Worse, I knew that man. A sting of damp woodchuck and ash touched my nose, somehow aligned on the same thread of fear that I’d followed, and that was a smell I’d know anywhere: Deke, the pyromancer of the Common, the man who could see anything in a candle flame. The graybeard yelled something to him, but Deke hung limply over his shoulder. “Deke!” I called, but just then a gust of smoke hit me smack in the face, and the smell alone was enough to send me reeling.
The graybeard, one foot on the far rail of the yacht, glanced back at me. His eyes narrowed. “Stay back, girl!” he shouted. “She’s going down.”

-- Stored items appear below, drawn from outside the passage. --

Lemma replace_pair_ok bufs grads authoritative registers p (s s' : lora_state) u :
  replace_pair bufs grads authoritative registers p s = (s', Ok u) → (∀ w, lp_A p = LLinear w → lp_B p ≠ LLinear w) →
  ∃ a b ba bb ga gb, lp_A p = LLinear a ∧ lp_B p = LLinear b ∧ a ≠ b ∧
    buffer_of bufs (lp_key_a p) = Ok ba ∧ buffer_of bufs (lp_key_b p) = Ok bb ∧
    buffer_of grads ("grad_" +:+ lp_key_a p) = Ok ga ∧ buffer_of grads ("grad_" +:+ lp_key_b p) = Ok gb ∧
    s'.2 = after_pair authoritative a b (Row ba (lp_expert p)) (Row bb (lp_expert p)) (Row ga (lp_expert p)) (Row gb (lp_expert p)) s.2 ∧
    s'.1 = if authoritative && registers then bind_all s.1 (jobs_of p ≫= binding_of grads) else s.1.
Proof.
  intros Hr Hab. unfold replace_pair in Hr. destruct (lp_A p) as [a|] eqn:EA; [|done]. destruct (lp_B p) as [b|] eqn:EB; [|rewrite bindM_lift in Hr; simpl in Hr; rewrite bindM_lift in Hr; destruct (buffer_of bufs _); done].
  rewrite bindM_lift in Hr. cbn [weight_of_lora mret res_ret] in Hr. rewrite bindM_lift in Hr. destruct (buffer_of bufs (lp_key_a p)) as [ba|] eqn:Eba; [|done].
  rewrite bind_store, bindM_lift in Hr. cbn [weight_of_lora mret res_ret] in Hr. rewrite bindM_lift in Hr. destruct (buffer_of bufs (lp_key_b p)) as [bb|] eqn:Ebb; [|done].
  rewrite !bind_store, bindM_lift in Hr. destruct (buffer_of grads ("grad_" +:+ lp_key_a p)) as [ga|] eqn:Ega; [|done].
  rewrite bindM_lift in Hr. destruct (buffer_of grads ("grad_" +:+ lp_key_b p)) as [gb|] eqn:Egb; [|done].
  assert (a ≠ b) as Hne by (intros ->; by apply (Hab b)).
  exists a, b, ba, bb, ga, gb. split_and!; try done; unfold after_pair, jobs_of; rewrite ?EA, ?EB; cbn [mbind list_bind binding_of app]; rewrite ?Ega, ?Egb; cbn [app].
  - destruct authoritative; [destruct registers|]; [|by injection Hr as <-|by injection Hr as <-].
    rewrite !bind_store in Hr. apply bindM_ok in Hr as (s1 & [] & H1 & H2). apply register_ok in H1 as ->.
    + apply register_ok in H2 as ->; [done|]. simpl. by rewrite lookup_delete_eq.
    + simpl. rewrite lookup_delete_ne by done. by rewrite lookup_delete_eq.
  - destruct authoritative; [destruct registers|]; [|by injection Hr as <-|by injection Hr as <-].
    rewrite !bind_store in Hr. apply bindM_ok in Hr as (s1 & [] & H1 & H2). apply register_ok in H1 as ->.
    + apply register_ok in H2 as ->; [done|]. simpl. by rewrite lookup_delete_eq.
    + simpl. rewrite lookup_delete_ne by done. by rewrite lookup_delete_eq.
Qed.

(** Lookups after one pair. *)
Lemma after_pair_lookup authoritative a b va vb ga gb h : a ≠ b →
  let h' := after_pair authoritative a b va vb ga gb h in
  lh_buffers h' = lh_buffers h ∧ ob_modules (hp_objects (lh_heap h')) = ob_modules (hp_objects (lh_heap h)) ∧ hp_attrs (lh_heap h') = hp_attrs (lh_heap h) ∧
  (∀ q, q ≠ a → q ≠ b → lh_data h' !! q = lh_data h !! q ∧ lh_grad h' !! q = lh_grad h !! q ∧ tensor h' q = tensor h q) ∧
  (lh_data h' !! a = Some va ∧ lh_grad h' !! a = (if authoritative then None else Some ga) ∧ tensor h' a = viewed h va <$> tensor h a) ∧
  (lh_data h' !! b = Some vb ∧ lh_grad h' !! b = (if authoritative then None else Some gb) ∧ tensor h' b = viewed h vb <$> tensor h b).
Proof.
  intros Hne. simpl. destruct authoritative; simpl; split_and!; try done; intros;
    repeat first [rewrite lookup_insert_eq | rewrite lookup_insert_ne by congruence | rewrite lookup_delete_eq | rewrite lookup_delete_ne by congruence
                 | rewrite lookup_alter_eq | rewrite lookup_alter_ne by congruence]; try done; by destruct (tensor h _).
Qed.
Definition save_kt_moe_to_adapter (pl : place) (rnd : string) (ws : list moe_wrapper) : M shelf unit :=
  match ws with
  | [] => mret tt
  | _ =>
      _ ← (if existsb mw_full_weight_grad ws then save_full_weights pl ws else mret tt);
      _ ← (if existsb (fun w => bool_decide (is_Some (mw_lora_experts w))) ws
           then save_lora_experts_to_adapter pl ws else mret tt);
      if has_fused_lora ws then save_fused_expert_lora pl rnd ws else mret tt
  end.

(** ** Records *)

Definition validate_fused_file (d : dir) (name : string) (c : contract) : res unit :=
  data ← of_option (regular d name) KTArtifactError "missing regular fused expert LoRA file";
  tensors ← of_option (st_decode data) SafetensorError "Error while deserializing header";
  _ ← raise_if (negb (bool_decide (list_to_set (fst <$> tensors) =@{gset string} list_to_set (fst <$> c))))
        KTArtifactError "invalid fused LoRA keys";
  for_each c tt (fun _ '(key, (shape, dtype)) =>
    p ← of_option (dict_get key tensors) SafetensorError "no such tensor";
    _ ← raise_if (negb (bool_decide (tn_shape p = shape))) KTArtifactError "shape does not match the runtime";
    raise_if (negb (String.eqb (st_dtype (tn_dtype p)) dtype)) KTArtifactError "dtype does not match the runtime").
(** What a publication of the members leaves. *)
Record published_members (ws : list moe_wrapper) (c : contract) (standard : string) (produced : list string)
    (d : dir) : Prop := {
  pm_nodup : NoDup produced;
  pm_names : ∀ name, name ∈ produced → member_name ws standard name;
  pm_standard : standard ∈ produced;
  pm_fused : FUSED_EXPERT_LORA_NAME ∈ produced;
  pm_tensors : d !! FUSED_EXPERT_LORA_NAME = Some (File (st_encode (fused_tensors ws)));
  pm_some : fused_tensors ws ≠ [];
  pm_valid : validate_fused_file st_decode st_dtype d FUSED_EXPERT_LORA_NAME c = Ok tt;
}.

Lemma validate_fused_same d d' name c : d' !! name = d !! name →
  validate_fused_file st_decode st_dtype d' name c = validate_fused_file st_decode st_dtype d name c.
Proof. unfold validate_fused_file, regular. by intros ->. Qed.

Lemma publish_members_spec rnd ws c standard s s' produced : standard ∈ STANDARD_ADAPTER_NAMES → sf_stage s = ∅ →
  publish_members io st_encode st_decode st_dtype torch_load save_full_weights rnd ws c standard s = (s', Ok produced) →
  published_members ws c standard produced (sf_out s').
Proof.
  intros Hst H0. unfold publish_members. rewrite bindM_gets_res.
  destruct (of_option _ _ _) as [data|]; [|done].
  intros (s1 & [] & E1 & Hx)%bindM_ok. apply write_file_ok in E1 as [E1 _]. simpl in E1. rewrite H0, lookup_empty in E1.
  assert (staging ws standard (sf_stage s1)) as H1.
  { rewrite E1. simpl. split.
    - intros name [e He]. apply lookup_singleton_Some in He as [<- _]. by left.
    - rewrite lookup_insert_eq. by eexists.
    - intros e He. apply lookup_singleton_Some in He as [E _]. rewrite E in Hst.
      by apply elem_of_cons in Hst as [[=]|[[=]|?%elem_of_nil]%elem_of_cons]. }
  apply bindM_ok in Hx as (s2 & [] & E2 & Hx). destruct (save_kt_moe_ok _ _ _ _ _ Hst H1 E2) as [_ H2].
  rewrite bindM_gets_res in Hx. destruct (validate_fused_file _ _ _ _ _) as [[]|] eqn:Ev; [|done].
  apply bindM_ok in Hx as (s3 & names & E3 & Hx). apply flush_ok in E3 as (_ & E3 & -> & _).
  rewrite bindM_lift in Hx. destruct (bool_decide _) eqn:Eb in Hx; simpl in Hx; [|done]. apply bool_decide_eq_true in Eb.
  apply bindM_ok in Hx as (s4 & [] & E4 & Hx). apply bindM_ok in Hx as (s5 & [] & E5 & Hx). injection Hx as <- <-.
  apply fsync_ok in E5 as [E5 _].
  pose proof (publish_files_ok _ _ _ _ (NoDup_sorted_names _) E4) as Hout. rewrite E3 in Hout.
  assert (sf_out s5 !! FUSED_EXPERT_LORA_NAME = sf_stage s2 !! FUSED_EXPERT_LORA_NAME) as Ef
    by (rewrite E5, Hout; by rewrite decide_True).
  assert (∃ e, sf_stage s2 !! FUSED_EXPERT_LORA_NAME = Some e) as [e He]
    by (by apply elem_of_sorted_names, elem_of_dom in Eb).
  destruct (sg_fused _ _ _ H2 e He) as [Hne ->]. split.
  - apply NoDup_sorted_names.
  - intros name Hn. apply (sg_names _ _ _ H2). by apply elem_of_sorted_names, elem_of_dom in Hn.
  - apply elem_of_sorted_names, elem_of_dom, H2.
  - done.
  - by rewrite Ef.
  - done.
  - rewrite <- Ev. by apply validate_fused_same.
Qed.

(** ** The whole save *)

(** Everything that a save that returns has done. *)
Record saved (m : model) (standard : string) (d : dir) (mf : KTAdapterManifest) : Prop := {
  sd_case : ∃ c provenance artifacts produced d0,
    fused_lora_contract m = Ok c ∧
    adapter_provenance t observe json_compact m (find_plan m) = Ok provenance ∧
    published_members (find_kt_wrappers m ≫= fun i => option_list (m_wrappers m !! i)) c standard produced d0 ∧
    artifact_records d0 c produced = Ok artifacts ∧ d0 !! MANIFEST = None ∧
    am_payload mf = manifest_payload provenance artifacts ∧
    am_artifact_names mf = sorted_names (list_to_set (fst <$> artifacts)) ∧
    d = <[MANIFEST := File (manifest_text (am_payload mf))]> d0;
  sd_standard : standard ∈ STANDARD_ADAPTER_NAMES;
}.

Lemma publish_bundle_ok rnd m c standard s1 s' mf : standard ∈ STANDARD_ADAPTER_NAMES →
  fused_lora_contract m = Ok c → leaves_manifest save_full_weights → sf_stage s1 = ∅ → sf_out s1 !! MANIFEST = None →
  publish_bundle io st_encode st_decode st_dtype torch_load save_full_weights t observe json_compact
    rnd m (find_kt_wrappers m ≫= fun i => option_list (m_wrappers m !! i)) (find_plan m) c standard s1 = (s', Ok mf) →
  ∃ c provenance artifacts produced d0,
    fused_lora_contract m = Ok c ∧
    adapter_provenance t observe json_compact m (find_plan m) = Ok provenance ∧
    published_members (find_kt_wrappers m ≫= fun i => option_list (m_wrappers m !! i)) c standard produced d0 ∧
    artifact_records d0 c produced = Ok artifacts ∧ d0 !! MANIFEST = None ∧
    am_payload mf = manifest_payload provenance artifacts ∧
    am_artifact_names mf = sorted_names (list_to_set (fst <$> artifacts)) ∧
    sf_out s' = <[MANIFEST := File (manifest_text (am_payload mf))]> d0.
Proof.
  intros Hst Hc quiet H0 Hm. unfold publish_bundle. intros (s2 & produced & E & Hx)%bindM_ok.
  assert (unmarked (λ _, True) (sf_past s1) s2) as Hu.
  { eapply (keeps_publish_members _ _ _ _ _ _ (λ _, True)); [done|done|done| |exact E].
    split; [exists []; split; [by rewrite app_nil_r|constructor]|done|by rewrite H0]. }
  pose proof (publish_members_spec _ _ _ _ _ _ _ Hst H0 E) as Hp.
  rewrite bindM_gets_res in Hx. destruct (artifact_records (sf_out s2) c produced) as [artifacts|e] eqn:Ea; [|done].
  rewrite bindM_lift in Hx. destruct (adapter_provenance _ _ _ _ _) as [provenance|e] eqn:Ep; [|done].
  cbv zeta in Hx. apply bindM_ok in Hx as (s3 & [] & Ew & Hx). injection Hx as <- <-.
  destruct (write_manifest_run io _ _ _ _ _ Ew (um_out _ _ _ Hu)) as (_ & _ & _ & Hok).
  exists c, provenance, artifacts, produced, (sf_out s2). split_and!; try done; [apply Hu|by apply Hok].
Qed.

Lemma invalidate_same s s' : invalidate_ready_manifest io s = (s', Ok tt) →
  ∀ name, name ≠ MANIFEST → sf_out s' !! name = sf_out s !! name.
Proof.
  unfold invalidate_ready_manifest. rewrite bindM_gets. destruct (sf_out s !! MANIFEST) as [[data| |]|] eqn:Ee.
  - intros (s1 & [] & E & Hf)%bindM_ok name Hn. apply fsync_ok in Hf as [-> _].
    unfold remove_file in E. simpl in E. rewrite Ee in E. apply operation_ok in E as ->. simpl.
    by rewrite lookup_delete_ne.
  - done.
  - done.
  - intros Hx. by injection Hx as <-.
Qed.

I coughed black muck over my sleeve and tried to follow, but he crouched, still with Deke over his shoulders, and leaped off the yacht, landing on the next boat over, sending it rocking like a rowboat in a gale. Deke’s scent (still alive, I could tell that much) and the scent of fear receded with him.
Well, now you know how the fire started, a dry, cynical voice said in the back of my mind. I snorted, then stopped. Where was Tessie? I risked a glance at the pier, where two fire trucks were already unspooling their hoses. No sign of her. As for scent—
I shook my head and spat again. Nothing. Even the smell of smoke was muted, subsumed by the taste of ice water in the back of my throat. “Shit,” I muttered, and gauged the distance between the fishing boat and the yacht. It couldn’t be that far; the yacht was snuggled up between the two boats to either side, and that man had made the jump with Deke on his back—
No one has ever accused me of good judgment. I ran for the edge and jumped, landing on a coil of smoldering rope. My ankle turned
, and I went sprawling, smothering the fire under my leg. (Not the best firefighting technique, I’ll say that right now.) Here the fire wasn’t so bad, but Tessie wasn’t up top. She had to be somewhere below, in the hold where the smoke would be worse—
I didn’t let myself think. Instead I slid down the steps the graybeard had come up, trying to scent for Tessie—or anything, anything beyond the encroaching feeling in my own gut.
This is bad. A canine murmur settled around me, and for a moment I didn’t just feel the shifting of the Horn under my skin, I saw the Gabble Retchets, the hounds of the Wild Hunt flickering in and out of existence, their shapes never quite congruent with real space. We knew you were foolish, that you could make bad bargains, but not that you would throw yourself into the fire so.
“Like you care,” I said, pushing aside crates and charred boxes to reach the door.
We do care, another Hound said, brushing against me as it paced past a fresh flame. You carry the Horn. We do not want it turned to ash.
“Yeah, well, I’m not happy about carrying it either. You’ll get it back soon enough.” I was sweating under my courier gear, and the smoke—God, the smoke was going to kill me soon, and if it was bad for me, then how bad did Tessie have it? I turned in place, trying to scent her, or at the very least figure out where she’d come in with regards to where I was now. “For now I just need to find her.”
We could hunt her for you.
That turned the air cold, or maybe it was just the sweat on my skin freezing. “What?”
We could hunt her. Sound the Horn, call us forth, and we will hunt her for you. The closest Hound, the one currently in the shape of a great ashen thing with bloodied ears, grinned up at me. It is what we are made for. Like you.
That was not a comparison I cared to hear, now or later, but it didn’t change the pressure at my throat. I didn’t have to reach up to recognize that the scar had shifted, become a horn on a strap of leather slung round my shoulder, its weight light but insistent. I swallowed. “If I sent you to hunt her, you’d tear her throat out.”